Times like these left her wanting to give in to those urges.
"So, how's Kendall doing?" she finally asked, absently letting her hands roam across Colby's gift to her—a framed picture of JR and Little Adam with Colby at his side, a small promise of the family she was about to inherit. "I mean, she and Ryan are going to be renewing their vows, right?"
"Well, of course," Erica laughed in delight, snapping her compact shut and waving one hand lightly. "And, let me tell you Brooke, they could not be more excited, especially Ryan?" At the cock of one eyebrow, her smile became slightly brittle and edged and she leaned forward in her seat, dropping hands onto her knees. "What's with that look, Brooke?"
"Erica—" It was exhausting to talk to Erica but, here she was, about to try for about the fifteen thousandth time, setting her photo down on her lap and sighing softly. "Erica, are they really going to be getting their vows renewed… there?" Erica laughed at this, tossing her hair and lightly caressing her earrings with an almost disturbing amount of glee.
They reminded Brooke of oversized dream catchers, honestly.

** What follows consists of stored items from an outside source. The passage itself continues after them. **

(* ===== verification/Decimal.v ===== *)
(** * Decimal text

    [std::to_string], [std::from_chars] on unsigned 64-bit integers and the string
    splitting used by the stored lock records.  Shared by the Redis key names, the
    chunk-reference hashes and the lock authority. *)

From S2P Require Import Prelude.

Definition digit (z : Z) : ascii := byte_of_Z (48 + z).
Definition is_digit (c : ascii) : bool := (48 <=? Z_of_byte c) && (Z_of_byte c <=? 57).
Definition digit_value (c : ascii) : Z := Z_of_byte c - 48.

(** [fuel] is at least the number of digits. *)
Fixpoint to_digits (fuel : nat) (z : Z) : bytes :=
  match fuel with
  | O => []
  | S fuel => if z <? 10 then [digit z] else to_digits fuel (z / 10) ++ [digit (z mod 10)]
  end.

(** [std::to_string] of a non-negative integer. *)
Definition to_string (z : Z) : bytes := to_digits (S (Z.to_nat (Z.log2 z))) z.

Definition dec_value (s : bytes) : Z := foldl (λ v c, 10 * v + digit_value c) 0 s.

(** [std::from_chars(begin, end, uint64_t)] consuming the whole range without error. *)
Definition from_chars (s : bytes) : option Z :=
  if bool_decide (s = []) || negb (forallb is_digit s) then None
  else if dec_value s <=? UINT64_MAX then Some (dec_value s) else None.

(** ** Facts *)
Lemma digit_spec d : 0 ≤ d < 10 → is_digit (digit d) = true ∧ digit_value (digit d) = d.
Proof.
  intros Hd. unfold is_digit, digit_value, digit. rewrite Z_of_byte_of_Z, Z.mod_small by lia.
  destruct (Z.leb_spec 48 (48 + d)), (Z.leb_spec (48 + d) 57); split; try done; lia.
Qed.

Lemma dec_value_snoc s c : dec_value (s ++ [c]) = 10 * dec_value s + digit_value c.
Proof. unfold dec_value. by rewrite foldl_app. Qed.

Lemma to_digits_spec fuel z :
  0 ≤ z → (Z.log2 z < Z.of_nat fuel) →
  dec_value (to_digits fuel z) = z ∧ forallb is_digit (to_digits fuel z) = true ∧ to_digits fuel z ≠ [].
Proof.
  revert z. induction fuel as [|fuel IH]; intros z Hz Hl.
  { pose proof (Z.log2_nonneg z). lia. }
  cbn [to_digits]. destruct (Z.ltb_spec z 10).
  - destruct (digit_spec z) as [H1 H2]; [lia|]. unfold dec_value. cbn. by rewrite H1, H2.
  - pose proof (Z.mod_pos_bound z 10 ltac:(lia)). destruct (digit_spec (z mod 10)) as [H1 H2]; [lia|].
    destruct (IH (z / 10)) as (E1 & E2 & E3).
    + apply Z.div_pos; lia.
    + assert (z / 10 ≤ z / 2) by (apply Z.div_le_compat_l; lia).
      assert (Z.log2 (z / 10) ≤ Z.log2 (z / 2)) by (by apply Z.log2_le_mono).
      assert (Z.log2 (z / 2) = Z.log2 z - 1).
      { pose proof (Z.log2_shiftr z 1 ltac:(lia)) as Hs. rewrite Z.shiftr_div_pow2 in Hs by lia.
        change (2 ^ 1) with 2 in Hs. pose proof (Z.log2_le_mono 2 z ltac:(lia)). change (Z.log2 2) with 1 in *. lia. }
      lia.
    + rewrite dec_value_snoc, E1, H2, forallb_app, E2. cbn. rewrite H1.
      split_and!; [|done|by destruct (to_digits fuel (z / 10))].
      pose proof (Z.div_mod z 10). lia.
Qed.

Lemma to_string_spec z :
  0 ≤ z → dec_value (to_string z) = z ∧ forallb is_digit (to_string z) = true ∧ to_string z ≠ [].
Proof. intros. apply to_digits_spec; [done|]. pose proof (Z.log2_nonneg z). lia. Qed.

(** Printing then parsing is the identity on 64-bit values. *)
Lemma from_chars_to_string z : in_range 64 z → from_chars (to_string z) = Some z.
Proof.
  intros [H1 H2]. destruct (to_string_spec z) as (E1 & E2 & E3); [done|]. unfold from_chars.
  rewrite bool_decide_eq_false_2, E2, E1 by done. cbn. unfold UINT64_MAX. by destruct (Z.leb_spec z 18446744073709551615); [|lia].
Qed.

Lemma from_chars_range s z : from_chars s = Some z → in_range 64 z.
Proof.
  unfold from_chars. destruct (bool_decide _), (forallb is_digit s) eqn:Hd; cbn; try done.
  destruct (Z.leb_spec (dec_value s) UINT64_MAX); [|done]. intros [= <-]. unfold in_range, UINT64_MAX in *.
  split; [|lia]. clear -Hd. unfold dec_value.
  assert (∀ v, 0 ≤ v → 0 ≤ foldl (λ v c, 10 * v + digit_value c) v s) as Hv; [|by apply Hv].
  induction s as [|c s IH]; cbn; [done|]. cbn in Hd. apply andb_true_iff in Hd as [Hc Hs].
  intros v Hv. apply IH; [done|]. unfold is_digit in Hc. unfold digit_value. lia.
Qed.

Lemma to_string_inj a b : 0 ≤ a → 0 ≤ b → to_string a = to_string b → a = b.
Proof.
  intros Ha Hb E. destruct (to_string_spec a) as (<- & _); [done|].
  destruct (to_string_spec b) as (<- & _); [done|]. by rewrite E.
Qed.

(** ** Splitting at a delimiter *)
Fixpoint SplitOnce (s : bytes) (delimiter : ascii) : bytes * bytes :=
  match s with
  | [] => ([], [])
  | c :: s =>
      if bool_decide (c = delimiter) then ([], s)
      else let '(a, b) := SplitOnce s delimiter in (c :: a, b)
  end.
Definition contains (s : bytes) (c : ascii) : bool := existsb (λ x, bool_decide (x = c)) s.

Lemma SplitOnce_found a d b : contains a d = false → SplitOnce (a ++ d :: b) d = (a, b).
Proof.
  induction a as [|c a IH]; cbn; [by rewrite bool_decide_eq_true_2|].
  intros [Hc Ha]%orb_false_iff. rewrite Hc, IH by done. done.
Qed.

Lemma SplitOnce_absent a d : contains a d = false → SplitOnce a d = (a, []).
Proof.
  induction a as [|c a IH]; cbn; [done|]. intros [Hc Ha]%orb_false_iff. by rewrite Hc, IH.
Qed.

Lemma SplitOnce_contains s d : contains s d = true → ∃ a b, s = a ++ d :: b ∧ contains a d = false ∧ SplitOnce s d = (a, b).
Proof.
  induction s as [|c s IH]; cbn; [done|]. case_bool_decide as Hc; cbn.
  - intros _. subst. by exists [], s.
  - intros Hs. destruct (IH Hs) as (a & b & -> & Ha & E). exists (c :: a), b. cbn [contains existsb].
    rewrite (bool_decide_eq_false_2 _ Hc). rewrite E. by split_and!.
Qed.

Lemma contains_app a b d : contains (a ++ b) d = contains a d || contains b d.
Proof. apply existsb_app. Qed.

Lemma contains_digits s d : forallb is_digit s = true → is_digit d = false → contains s d = false.
Proof.
  intros Hs Hd. induction s as [|c s IH]; [done|]. apply andb_true_iff in Hs as [Hc Hs].
  unfold contains in *. cbn [existsb]. rewrite IH by done. rewrite bool_decide_eq_false_2; [done|congruence].
Qed.

Lemma contains_to_string z d : 0 ≤ z → is_digit d = false → contains (to_string z) d = false.
Proof. intros Hz Hd. apply contains_digits; [|done]. by apply to_string_spec. Qed.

"It's a suitable place, Brooke, really! What better place then where Kendall ruined everything and everything went wrong?" she asked with another laugh, shrugging her sharp shoulders and slapping hands down on her legs happily. Colby rolled her eyes, set Kate on a hip and left the room, mouthing something to Brooke about going to see Stuart.
"Erica—" Again, she stopped, reaching down to skim fingers along her trousers before standing, stacking her gifts quickly on a nearby table and then rubbing her hands together, wanting several things at once and, catching sight of herself in the photo frame in one hand, she smiled slightly as she reached up and fiddled with the sequined crown that Colby had made her, several feathers and beads swinging across her face and hair. "Erica, maybe you should loosen your grip on Kendall's life?"
"'Loosen my grip'?" Erica echoed with such a maddening amount of chipper glee that Brooke felt a flood of pure irritation, wanting to turn around and slap her like a madwoman. She barely even saw Kendall but even she could see it in her eyes! How could her own mother be so damn dense! "I know what's best for my daughter, Brooke."
"No, Erica, I don't think you do," she snapped before she could stop herself and, hearing that chilly silence freeze completely behind her, she sighed and turned completely, taking her usual stance when dealing with people who had no connection to reality anymore. "Erica, how much longer does your daughter have to suffer like this before you stop pressuring her into something she doesn't want?"